A Black Lace Elderberry, eight feet from the Weigela and growing in the same soil and light exposure, waited two months to show any signs of life. Then suddenly, almost overnight, new shoots appeared all over it. A Bottle Brush Buckeye, loaded with flower buds when I planted it, has sat quietly for three months. Though it looks perfectly healthy, it has shown no signs of new growth and the flower buds have yet to open. A Kerria Japonica in the same shrub border began to drop leaves almost immediately after I planted it. I suspected transplant shock, but kept it moist and otherwise let it be.
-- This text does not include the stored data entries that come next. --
Lemma scan_fuel fuel pos s :
  length s <= fuel -> scan try_match fuel pos s = scan_from try_match pos s.
Proof.
  unfold scan_from. remember (length s) as n eqn:Hn.
  revert fuel pos s Hn. induction (lt_wf n) as [n _ IH]. intros fuel pos s -> Hle.
  destruct s as [|c s]; [by destruct fuel|].
  destruct fuel as [|fuel]; [simpl in Hle; lia|]. simpl.
  destruct (try_match (c :: s)) as [[m r]|] eqn:E.
  - apply shrinks in E. simpl in *. f_equal.
    rewrite (IH (length r)) by (lia || done).
    symmetry. apply (IH (length r)); (lia || done).
  - f_equal. simpl in *. apply (IH (length s)); (lia || done).
Qed.

Lemma scan_from_hit pos s m r :
  try_match s = Some (m, r) ->
  scan_from try_match pos s
  = Hit pos m :: scan_from try_match (pos + (length s - length r)) r.
Proof.
  intros E. pose proof (shrinks _ _ _ E) as Hlt.
  destruct s as [|c s]; [simpl in Hlt; lia|].
  unfold scan_from at 1. simpl. rewrite E. f_equal.
  apply scan_fuel. simpl in Hlt. lia.
Qed.

Lemma scan_from_miss pos c s :
  try_match (c :: s) = None ->
  scan_from try_match pos (c :: s) = Lit c :: scan_from try_match (S pos) s.
Proof. intros E. unfold scan_from. simpl. by rewrite E. Qed.
End ScanFacts.

(** ** The worked inputs, evaluated *)

(** C1, at Example 1 of the specification: the trailing [[1]] is recorded
    while THALES (id 1) is the current entry, and after the resolver has run
    the connection set of entity 1 is {1, 2}: it contains the entity's own
    id.  The same holds on the text aggregated from a page that carries the
    example. *)
Lemma C1_self_reference_survives :
  (exists e,
     extract_connections (parse_scientist_entries example1) !! 1%Z = Some e
     /\ id e = 1%Z /\ name e = str "THALES"
     /\ connections e = {[1%Z; 2%Z]}
     /\ id e ∈ connections e)
  /\ extract_text_from_pdf (Ok [example1_page]) 1 1
     = [nl] ++ str "---PAGE_1---" ++ [nl; nl; nl] ++ example1
  /\ (exists e,
        extract_connections
          (parse_scientist_entries (extract_text_from_pdf (Ok [example1_page]) 1 1))
          !! 1%Z = Some e
        /\ id e = 1%Z /\ connections e = {[1%Z; 2%Z]}).
Proof.
  split; [|split].
  - eexists. split; [vm_compute; reflexivity|].
    repeat split; vm_compute; reflexivity.
  - vm_compute. reflexivity.
  - eexists. split; [vm_compute; reflexivity|].
    split; vm_compute; reflexivity.
Qed.

(** C3, on the text aggregated from a document of two pages: the tag [[2]]
    of SOLON stands at offset 55, behind the marker of page 2, yet the entry
    is saved with the page number of the first marker of the aggregate. *)
Lemma C3_page_of_first_marker :
  extract_text_from_pdf (Ok [page_one; page_two]) 1 2 = two_pages
  /\ drop 55 two_pages = str "[2] SOLON lawgiver" ++ [nl; nl] ++ str "of Athens"
  /\ nearest_preceding_page two_pages 55 = 2%Z
  /\ exists e, parse_scientist_entries two_pages !! 2%Z = Some e
       /\ name e = str "SOLON" /\ page_number e = 1%Z.
Proof.
  repeat split; try (vm_compute; reflexivity).
  eexists. split; [vm_compute; reflexivity|]. split; vm_compute; reflexivity.
Qed.

(** C4 fails: with page 2 unreadable the whole aggregate is empty, whereas
    a page 2 that contributes empty text leaves the text of page 1. *)
Lemma C4_one_bad_page_empties_the_run :
  extract_text_from_pdf (Ok [page_one; broken_page]) 1 2 = []
  /\ extract_text_from_pdf (Ok [page_one; blank_page]) 1 2
     = [nl] ++ str "---PAGE_1---" ++ [nl] ++ str "[1] THALES sage" ++ [nl; nl] ++ str "of Miletus"
  /\ extract_text_from_pdf (Ok [page_one; broken_page]) 1 2
     <> extract_text_from_pdf (Ok [page_one; blank_page]) 1 2.
Proof. do 2 (split; [vm_compute; reflexivity|]). vm_compute. discriminate. Qed.



(** ** The classification of a match *)


Lemma entity_like_test w :
  (2 <=? count isupper w) && (2 <? length w) = true <-> entity_like w.
Proof.
  unfold entity_like. rewrite andb_true_iff, Nat.leb_le, Nat.ltb_lt. done.
Qed.

Lemma entity_like_dec w : {entity_like w} + {~ entity_like w}.
Proof.
  destruct ((2 <=? count isupper w) && (2 <? length w)) eqn:E.
  - left. by apply entity_like_test.
  - right. rewrite <- entity_like_test, E. discriminate.
Qed.

(** The three branches of the loop body. *)
Lemma step_empty txt st start g1 g2 :
  split (strip g2) = [] ->
  step txt st (start, (g1, g2))
  = record_reference (int g1) (str " [" ++ repr (int g1) ++ str "]") st.
Proof. intros E. unfold step. by rewrite E. Qed.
Now, almost four months later, it has quite a lot of new growth and even three or four flowers.
Despite their differing responses to their new home I left all of these shrubs alone because I knew they were busy establishing root systems. Different plants grow their roots at different rates, and if I had become impatient and moved those that seemed to sit and do nothing I would have had to let them become established all over again. My impatience would have meant waiting months longer.
I rarely move a shrub or tree that I have planted or transplanted until at least a year has passed. If I have watered and otherwise cared for it and it hasn’t shown any signs of growth by the end of its first full year, then I’ll consider moving it. Until then patience is called for because at times, the best thing for a gardener to do is nothing at all.